(Stored data entries)
(** Lines 146-153: the two [except] clauses of [run_live]. *)
Definition live_handler (strategy : LiveStrategy) (e : exn) : M unit :=
  match e with
  | KeyboardInterrupt | SystemExit =>
      emit (EvPrint newline);;
      emit (EvLog CRITICAL "User's keyboard prompt stopped {}" [FStr (live_name strategy)])
  | PyException _ _ as exception =>
      emit (EvLog CRITICAL "Exiting {}...‼️" [FStr (live_name strategy)]);;
      emit (EvLog ERROR "Oops! Something went wrong ⚠️" []);;
      raise exception
  | PyBaseException _ _ => raise e
  end.

Definition run_live (w : World) (strategy : LiveStrategy) (args : LiveArgs) (fuel : nat)
    : M unit :=
  try_except (live_body w strategy args fuel) (live_handler strategy).

(** ** Reading a trace *)

(** The strategy invocations of a backtest, in order, with their arguments. *)
Definition bt_calls (tr : trace) : list (bt.Backtest * DataFrame) :=
  flat_map (fun te => match snd te with
                      | EvStrategyBacktest backtest data_batch => [(backtest, data_batch)]
                      | _ => []
                      end) tr.

(** The strategy invocations of a live run, in order: clock and snapshot. *)
Definition live_calls (tr : trace) : list (nat * DataFrame) :=
  flat_map (fun te => match snd te with
                      | EvStrategyLive data_batch => [(fst te, data_batch)]
                      | _ => []
                      end) tr.

(** The calls made to a data source, historical or live. *)
Definition data_calls (tr : trace) : list event :=
  flat_map (fun te => match snd te with
                      | EvDataCall _ _ _ _ | EvFeedCall _ _ => [snd te]
                      | _ => []
                      end) tr.
(** An upstream that times out. *)
Definition timing_out : Upstream :=
  fun _ => Rejected (mkExn "AxiosError" "timeout of 15000ms exceeded" None).

(** An upstream that answers 401 with a plain-text body. *)
Definition unauthorized : Upstream :=
  fun _ => Rejected
             (mkExn "AxiosError" "Request failed with status code 401"
                    (Some (mkResponse 401 (JStr "Unauthorized")))).

(** An upstream that answers 200 with top-level GraphQL errors. *)
Definition throttled : Upstream :=
  fun _ => Fulfilled
             (mkResponse 200
                (JObj [("errors",
                        JArr [JObj [("message", JStr "Throttled")]])])).

Definition sample_line (quantity : Z) : JsVal :=
  JObj [("node", JObj [("quantity", lit quantity)])].

Definition sample_order (id : string) (quantities : list Z) : JsVal :=
  JObj [("node",
         JObj [("id", JStr id);
               ("createdAt", JStr "2025-07-01T10:00:00Z");
               ("updatedAt", JStr "2025-07-02T08:30:00Z");
               ("email", JStr "buyer@example.com");
               ("shippingAddress", JNull);
               ("lineItems",
                JObj [("edges", JArr (map sample_line quantities))])])].

Definition sample_orders : list JsVal :=
  [sample_order "gid://shopify/DraftOrder/1" [3];
   sample_order "gid://shopify/DraftOrder/2" [];
   sample_order "gid://shopify/DraftOrder/3" [1; 2]].

Definition sample_listing : JsVal :=
  JObj [("draftOrders", JObj [("edges", JArr sample_orders)])].



(** ** Further notions

    Notions for the statements about the request a handler posts, its
    console output, the job it builds and the responses it can send. *)

(** The GraphQL document of a route. *)
Definition document (r : Route) : string :=
  match r with
  | Drafts => LIST_DRAFTS
  | Job => DRAFT_FOR_PICK
  | Complete => COMPLETE_DRAFT
  end.

(** The status codes a route sends. *)
Definition route_status (r : Route) (c : Z) : Prop :=
  match r with
  | Drafts => c = 200 \/ c = 500
  | Job => c = 200 \/ c = 404 \/ c = 500
  | Complete => c = 200 \/ c = 400 \/ c = 500
  end.

(** The lines written to the console during a trace. *)
Fixpoint logs (t : list Event) : list (list LogArg) :=
  match t with
  | [] => []
  | EvPost _ _ :: t' => logs t'
  | EvLog args :: t' => args :: logs t'
  end.
(** Reserving frames one by one. *)
Lemma set_used_range st f0 n : wf st -> 0 <= f0 -> f0 + Z.of_nat n <= TOTAL ->
  exists st', for_each n f0 (fun f st => set_used st f) st = Ok st' /\ wf st' /\
    forall g, g ∈ free_set st' <-> g ∈ free_set st /\ ~ (f0 <= g < f0 + Z.of_nat n).
Proof.
  intros Hwf Hf0 Hn.
  apply (for_each_inv (fun f s => wf s /\
    forall g, g ∈ free_set s <-> g ∈ free_set st /\ ~ (f0 <= g < f))).
  - split; [done|]. intros g. split; [|tauto]. intros ?. split; [done|lia].
  - intros j s Hj [Hs Hg]. destruct (set_used_ok s j) as (s' & E & Hs' & HF); [done|lia|].
    exists s'. split; [done|]. split; [done|]. intros g.
    rewrite HF, elem_of_difference, elem_of_singleton, Hg. split.
    + intros [[? ?] ?]. split; [done|lia].
    + intros [? ?]. repeat split; [done|lia|lia].
Qed.

(** ** The allocator's operations *)

Lemma alloc_frame_ok st : wf st ->
  exists r st', pmm_alloc_frame st = Ok (r, st') /\ wf st' /\
    alloc_spec (free_set st) r (free_set st') /\ next_fit st r st'.
Proof.
  intros Hwf. pose proof Hwf as [[_ _ Ht Hcur] _]. unfold pmm_alloc_frame. rewrite Ht.
  assert (0 < TOTAL) as HT by done.
  match goal with |- context [for_loop ?n0 ?i0 ?b0 ?s0] =>
    destruct (for_loop_inv
      (fun i s => s = st /\ forall j, 0 <= j < i -> used st ((cursor st + j) mod TOTAL) = true)
      (fun r => wf (snd r) /\ next_fit st (fst r) (snd r) /\
                 exists f, f ∈ free_set st /\ fst r = f * FRAME_SIZE /\
                 free_set (snd r) = free_set st ∖ {[f]})
      n0 i0 b0 s0) as [(s' & -> & -> & Hall)|([r st'] & -> & Hw & Hnf & f & Hf & Hr & HF)]
  end.
  - split; [done|lia].
  - intros j s Hj [-> Hall]. rewrite Ht.
    pose proof (Z.mod_pos_bound (cursor st + j) TOTAL HT) as Hb.
    rewrite test_bit_used by (apply Hwf || done). simpl.
    destruct (used st _) eqn:Hu.
    + left. exists st. split; [done|]. split; [done|]. intros k Hk.
      destruct (decide (k = j)) as [->|?]; [done|]. apply Hall. lia.
    + right. set (f := (cursor st + j) mod TOTAL) in *.
      destruct (take_frame st f) as (st1 & -> & Hc & Ht1 & H); [done|by apply elem_free_set|].
      simpl. eexists. split; [done|]. simpl. rewrite Ht1.
      destruct (H ((f + 1) mod TOTAL)) as [H1 H2]; [apply Z.mod_pos_bound; done|].
      split; [done|]. split.
      { right. exists j. split; [lia|]. split; [done|]. split; [done|]. done. }
      exists f. split; [by apply elem_free_set|]. done.
  - simpl. exists 0, st. split; [done|]. split; [done|]. split; [|by left].
    left. split; [|done].
    apply elem_of_equiv_empty_L. intros g. rewrite elem_free_set. intros [Hg Hu].
    pose proof (Z.mod_pos_bound (g - cursor st) TOTAL HT).
    specialize (Hall ((g - cursor st) mod TOTAL)).
    rewrite Z.add_mod_idemp_r in Hall by lia.
    replace (cursor st + (g - cursor st)) with g in Hall by lia.
    rewrite (Z.mod_small g) in Hall by done. rewrite Hall in Hu; [done|].
    rewrite Z2Nat.id by lia. lia.
  - simpl. exists r, st'. simpl in *. split; [done|]. split; [done|].
    split; [right; eauto|done].
Qed.

Lemma elem_low X st f : f ∈ low X st <-> f ∈ free_set st /\ cursor st <= f < X.
Proof. unfold low. rewrite elem_of_filter. tauto. Qed.

(** An allocation takes a frame below [X] while there is one. *)
Lemma alloc_low st r st' X : wf st -> X < TOTAL -> (0 < size (low X st))%nat ->
  next_fit st r st' -> alloc_spec (free_set st) r (free_set st') -> ~ (0 ∈ free_set st) ->
  exists f, r = f * FRAME_SIZE /\ f ∈ low X st /\ low X st' = low X st ∖ {[f]}.
Proof.
  intros Hwf HX Hsz Hnf Hs H0. pose proof (shape_cursor _ Hwf) as Hc.
  destruct Hs as [(He & _ & _)|(f & Hf & -> & HF)].
  { apply size_pos_elem_of in Hsz as [g Hg]. apply elem_low in Hg as [Hg _]. rewrite He in Hg. by apply elem_of_empty in Hg. }
  assert (f <> 0) as Hf0 by (by intros ->). assert (f * FRAME_SIZE <> 0) as Hne by (unfold FRAME_SIZE; lia).
  destruct Hnf as [?|(i & Hi & Hfi & Hall & Hcur)]; [done|]. assert (f = (cursor st + i) mod TOTAL) as E by (unfold FRAME_SIZE in Hfi; lia).
  destruct (size_pos_elem_of (low X st)) as [g Hg]; [done|]. apply elem_low in Hg as [Hg Hgr].
  assert (i <= g - cursor st) as Hig.
  { destruct (decide (i <= g - cursor st)) as [|Hn]; [done|]. specialize (Hall (g - cursor st) ltac:(lia)).
    replace (cursor st + (g - cursor st)) with g in Hall by lia. rewrite Z.mod_small in Hall by lia.
    apply elem_free_set in Hg as [_ Hg]. congruence. }
  rewrite <- E in Hcur. rewrite Z.mod_small in E by lia. rewrite Z.mod_small in Hcur by lia.
  exists f. split; [done|]. split; [apply elem_low; split; [done|lia]|]. apply set_eq. intros h.
  rewrite elem_of_difference, elem_of_singleton, !elem_low, HF, elem_of_difference, elem_of_singleton, Hcur. split.
  - intros [[H1 H2] H3]. split; [split; [done|lia]|done].
  - intros [[H1 H2] H3]. split; [done|]. split; [|lia].
    destruct (decide (h < f)) as [Hlt|]; [|lia]. specialize (Hall (h - cursor st) ltac:(lia)).
    replace (cursor st + (h - cursor st)) with h in Hall by lia. rewrite Z.mod_small in Hall by lia.
    apply elem_free_set in H1 as [_ H1]. congruence.
Qed.

Lemma takes_0 st : takes 0 st st.
Proof. split; [done|]. split; [lia|]. intros X _ _. split; [done|lia]. Qed.
Lemma split_large_preserves_witness : exists st r st',
  vm_wf 0x10000 st /\ split_large 0x10000 0x400000 st = Ok (r, st') /\ vm_wf 0x10000 st' /\
  (forall w, vmm_phys 0x10000 (vm_mem st') w = vmm_phys 0x10000 (vm_mem st) w) /\
  no_large (vm_mem st') 3 0x10000 0x400000.
Proof.
  destruct wit_boot as (pm & Hf & Ht & Hr).
  destruct (split_large_preserves 0x10000 0x400000 (Vmm wit_mem pm)) as (r & st' & H).
  - split; [exact Hr|]. eexists; exact Ht.
  - split; [lia|reflexivity].
  - apply wit_size, Hf.
  - exists (Vmm wit_mem pm), r, st'. split; [|exact H]. split; [exact Hr|]. eexists; exact Ht.
Defined.

Lemma vmm_unmap_range_frees_witness : exists st st',
  vmm_unmap_range 0x10000 0x400000 0x401000 st = Ok st' /\
  vmm_phys 0x10000 (vm_mem st) 0x400000 = 0x300000 /\
  vmm_phys 0x10000 (vm_mem st') 0x400000 = 0 /\ 768 ∈ free_set (vm_pmm st').
Proof.
  destruct wit_mapped as (pm & Ht & Hr & Hpt & He).
  assert (maps_4k 0x10000 wit_mem2 0x400000 0x300000) as Hm.
  { exists 0x17000. split; [exact Hpt|]. change (idx 0x400000 0) with 0. rewrite He. by split. }
  destruct (vmm_unmap_range_frees 0x10000 (Vmm wit_mem2 pm) wit_tree2 0x400000 0x401000)
    as (st' & E & _ & _ & Hin & _ & Hfr).
  - exact Ht.
  - exact Hr.
  - discriminate.
  - split; discriminate.
  - intros v p Hv Hpg Hp. apply (maps_4k_page _ _ v 0x400000) in Hp; [|clear -Hpg; zdm].
    destruct Hp as (t & Hpt' & _ & <-). cbn [vm_mem] in *. rewrite Hpt in Hpt'. injection Hpt' as <-.
    change (idx 0x400000 0) with 0. rewrite He. split; [reflexivity|vm_compute; discriminate].
  - exists (Vmm wit_mem2 pm), st'. split; [exact E|]. split; [vm_compute; reflexivity|]. split.
    + refine (proj1 (Hin 0x400000 _ _) 0x300000 Hm); [split; [discriminate|reflexivity]|split; reflexivity || done].
    + apply Hfr. right. split; [reflexivity|]. exists 0x400000, 0x300000.
      split; [split; [discriminate|reflexivity]|]. split; [split; reflexivity || done|]. split; [exact Hm|reflexivity].
Defined.

Lemma boot_tables_identity_witness : exists pm,
  vm_wf 0x10000 (Vmm (boot_tables 0x10000 0x11000 0x12000 ∅) pm) /\
  forall v, 0 <= v < 2 ^ 32 -> vmm_phys 0x10000 (boot_tables 0x10000 0x11000 0x12000 ∅) v = v.
Proof.
  destruct wit_pmm as (pm & Hwf & Hf). exists pm. apply boot_tables_identity.
  - exact wit_layout.
  - exact wit_zero.
  - exact Hwf.
  - rewrite Hf. lia.
  - intros t l Ht%wit_lev. rewrite Hf. unfold FRAME_SIZE. clear -Ht. zdm.
Defined.

Lemma vmm_unmap_frees_identity_frame_witness : exists st st1 st2,
  vmm_map 0x10000 0x400000 0x100000 7 st = Ok st1 /\
  vmm_unmap_range 0x10000 0x401000 (0x401000 + 0x1000) st1 = Ok st2 /\
  0x401000 / FRAME_SIZE ∈ free_set (vm_pmm st2).
Proof.
  destruct wit_boot as (pm & Hf & Ht & Hr). exists (Vmm wit_mem pm).
  assert (vmm_phys 0x10000 wit_mem 0x401000 = 0x401000) as Hp.
  { apply boot_identity; [exact wit_layout|exact wit_zero|]. split; [lia|reflexivity]. }
  destruct (vmm_unmap_frees_identity_frame 0x10000 0x400000 0x100000 7 (Vmm wit_mem pm) 0x401000)
    as (st1 & st2 & E1 & E2 & Hin).
  - split; [exact Hr|]. eexists; exact Ht.
  - split; [discriminate|reflexivity].
  - split; [discriminate|reflexivity].
  - apply wit_size, Hf.
  - split; [discriminate|reflexivity].
  - reflexivity.
  - reflexivity.
  - vm_compute. discriminate.
  - cbn [vm_mem]. rewrite Hp. split; reflexivity.
  - exists st1, st2. split; [exact E1|]. split; [exact E2|]. cbn [vm_mem] in Hin. rewrite Hp in Hin.
    exact Hin.
Defined.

- Your task
Please find every line in the records that contains the word "JArr", and copy it out.

- Result for this task
                        JArr [JObj [("message", JStr "Throttled")]])])).
                JObj [("edges", JArr (map sample_line quantities))])])].
  JObj [("draftOrders", JObj [("edges", JArr sample_orders)])].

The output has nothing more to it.